28 Years Later: The Bone Temple Evaluation


The great physician patrols his semi-enclosed bone temple retrieving useless our bodies from deserted busses and the overgrown brush of the neighboring forest, prepping their skulls so as to add to a monument to the deceased, all whereas singing Duran Duran’s “Women on Movie.” The beginner karaoke is a welcome break from the deafening sound of humankind being ripped aside. The 1981 music rebuked the commodification of ladies within the media. “Take one final glimpse into the night time… Take me up ’til I am capturing a star.”

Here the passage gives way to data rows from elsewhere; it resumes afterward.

(* ===== verification/NefInv.v ===== *)
(** * The NEF seen as two tables

    The nested maps of the registry, flattened: all subscriptions, and all
    PFD transactions, each under the pair of the AF and its own identifier.
    [effect_subs] and [effect_trans] say what each effect of the
    specification does to the tables.  The second part has the invariants. *)

From S2P Require Import Prelude Strconv Http NefModel NefSouth NefCore NefTi NefPfd NefPfdApi.
From S2P Require Import NefSpec NefTiFacts NefPfdFacts NefPfdRefine.
From stdpp Require Import prelude gmap strings relations.
From Stdlib Require Import ZArith.

Local Open Scope Z_scope.

(** ** Flattening *)

Section flatten.
Context {V : Type} (f : afData → gmap string V).
Implicit Types (m : gmap string afData).

Definition flatten m : gmap (string * string) V :=
  map_uncurry (M12 := gmap (string * string)) (f <$> m).

Lemma lookup_flatten m k i :
  flatten m !! (k, i) = m !! k ≫= λ af, f af !! i.
Proof.
  unfold flatten. rewrite lookup_map_uncurry, lookup_fmap. by destruct (m !! k).
Qed.

Lemma lookup_flatten_Some m k i v :
  flatten m !! (k, i) = Some v ↔ ∃ af, m !! k = Some af ∧ f af !! i = Some v.
Proof. rewrite lookup_flatten. by apply bind_Some. Qed.

Lemma flatten_same m k af af' :
  m !! k = Some af → f af' = f af → flatten (<[k := af']> m) = flatten m.
Proof.
  intros Hk Hf. apply map_eq. intros [k' i]. rewrite !lookup_flatten.
  destruct (decide (k = k')) as [<-|].
  - rewrite lookup_insert_eq, Hk. simpl. by rewrite Hf.
  - by rewrite lookup_insert_ne.
Qed.

Lemma flatten_insert m k af af' i v :
  m !! k = Some af → f af' = <[i := v]> (f af) →
  flatten (<[k := af']> m) = <[(k, i) := v]> (flatten m).
Proof.
  intros Hk Hf. apply map_eq. intros [k' i']. rewrite lookup_flatten.
  destruct (decide (k = k')) as [<-|].
  - rewrite lookup_insert_eq. simpl. rewrite Hf. destruct (decide (i = i')) as [<-|].
    + by rewrite !lookup_insert_eq.
    + rewrite !lookup_insert_ne by congruence. by rewrite lookup_flatten, Hk.
  - rewrite !lookup_insert_ne by congruence. by rewrite lookup_flatten.
Qed.

Lemma flatten_delete m k af af' i :
  m !! k = Some af → f af' = delete i (f af) →
  flatten (<[k := af']> m) = delete (k, i) (flatten m).
Proof.
  intros Hk Hf. apply map_eq. intros [k' i']. rewrite lookup_flatten.
  destruct (decide (k = k')) as [<-|].
  - rewrite lookup_insert_eq. simpl. rewrite Hf. destruct (decide (i = i')) as [<-|].
    + by rewrite !lookup_delete_eq.
    + rewrite !lookup_delete_ne by congruence. by rewrite lookup_flatten, Hk.
  - rewrite lookup_insert_ne, lookup_delete_ne by congruence. by rewrite lookup_flatten.
Qed.

Lemma flatten_new m k af :
  m !! k = None → f af = ∅ → flatten (<[k := af]> m) = flatten m.
Proof.
  intros Hk Hf. apply map_eq. intros [k' i]. rewrite !lookup_flatten.
  destruct (decide (k = k')) as [<-|].
  - rewrite lookup_insert_eq, Hk. simpl. by rewrite Hf, lookup_empty.
  - by rewrite lookup_insert_ne.
Qed.

Lemma flatten_remove m k : flatten (delete k m) ⊆ flatten m.
Proof.
  apply map_subseteq_spec. intros [k' i] v. rewrite !lookup_flatten_Some.
  intros (af & [_ Haf]%lookup_delete_Some & Hv). eauto.
Qed.

Lemma flatten_remove_empty m k af :
  m !! k = Some af → f af = ∅ → flatten (delete k m) = flatten m.
Proof.
  intros Hk Hf. apply map_eq. intros [k' i]. rewrite !lookup_flatten.
  destruct (decide (k = k')) as [<-|].
  - rewrite lookup_delete_eq, Hk. simpl. by rewrite Hf, lookup_empty.
  - by rewrite lookup_delete_ne.
Qed.
End flatten.

Section view.
Context {P U D : Type}
  `{PcfPolicyAuthorization P, UdrInfluenceData U, UdrPfdData D}.
Abbreviation ctx := (nefContext P U D).
Implicit Types (c : ctx) (af : afData) (s : afSubscription) (t : afPfdTransaction).

Definition all_subs c : gmap (string * string) afSubscription := flatten subs (afs (nef c)).
Definition all_trans c : gmap (string * string) afPfdTransaction :=
  flatten pfdtrans (afs (nef c)).

(** What stays of a subscription while it is updated. *)
Definition same_sub s s' : Prop :=
  subid s' = subid s ∧ appSessionID s' = appSessionID s ∧ iid s' = iid s ∧
  NEFSBGet s' = NEFSBGet s ∧ NEFSBPut s' = NEFSBPut s ∧ NEFSBPatch s' = NEFSBPatch s ∧
  NEFSBDelete s' = NEFSBDelete s ∧ ti_Self (sub_ti s') = ti_Self (sub_ti s).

That is Dr. Ian Kelson (Ralph Fiennes), the solitary doctor and post-apocalyptic loss of life doula of 28 Years Later: The Bone Temple. His iodine-plastered pores and skin which provides him the looks of pink pores and skin, like Devil incarnate. This turns into related later, however the fact is that Kelson is the alternative — a healer in a world that is completely ailing, a deeply humanistic angel who stewards a respect for all times. His pillars of human bone could catch the attention, nevertheless it’s the house between them that issues most. It’s a house by means of which anybody can stroll by means of.

Nia DaCosta’s continuation of Danny Boyle’s 28 Years Later has much less zombie motion than its predecessors, however it’s no much less violent, nor much less nauseating. It’s actually the franchise’s greatest movie, essentially the most empathetic to this point whereas additionally being unrelenting in its stress. By way of its magnanimous protagonist, The Bone Temple balances on an exceptionally taut tightrope, inducing existential concern and nihilism concurrently it unapologetically genuflects in the direction of a shiny future.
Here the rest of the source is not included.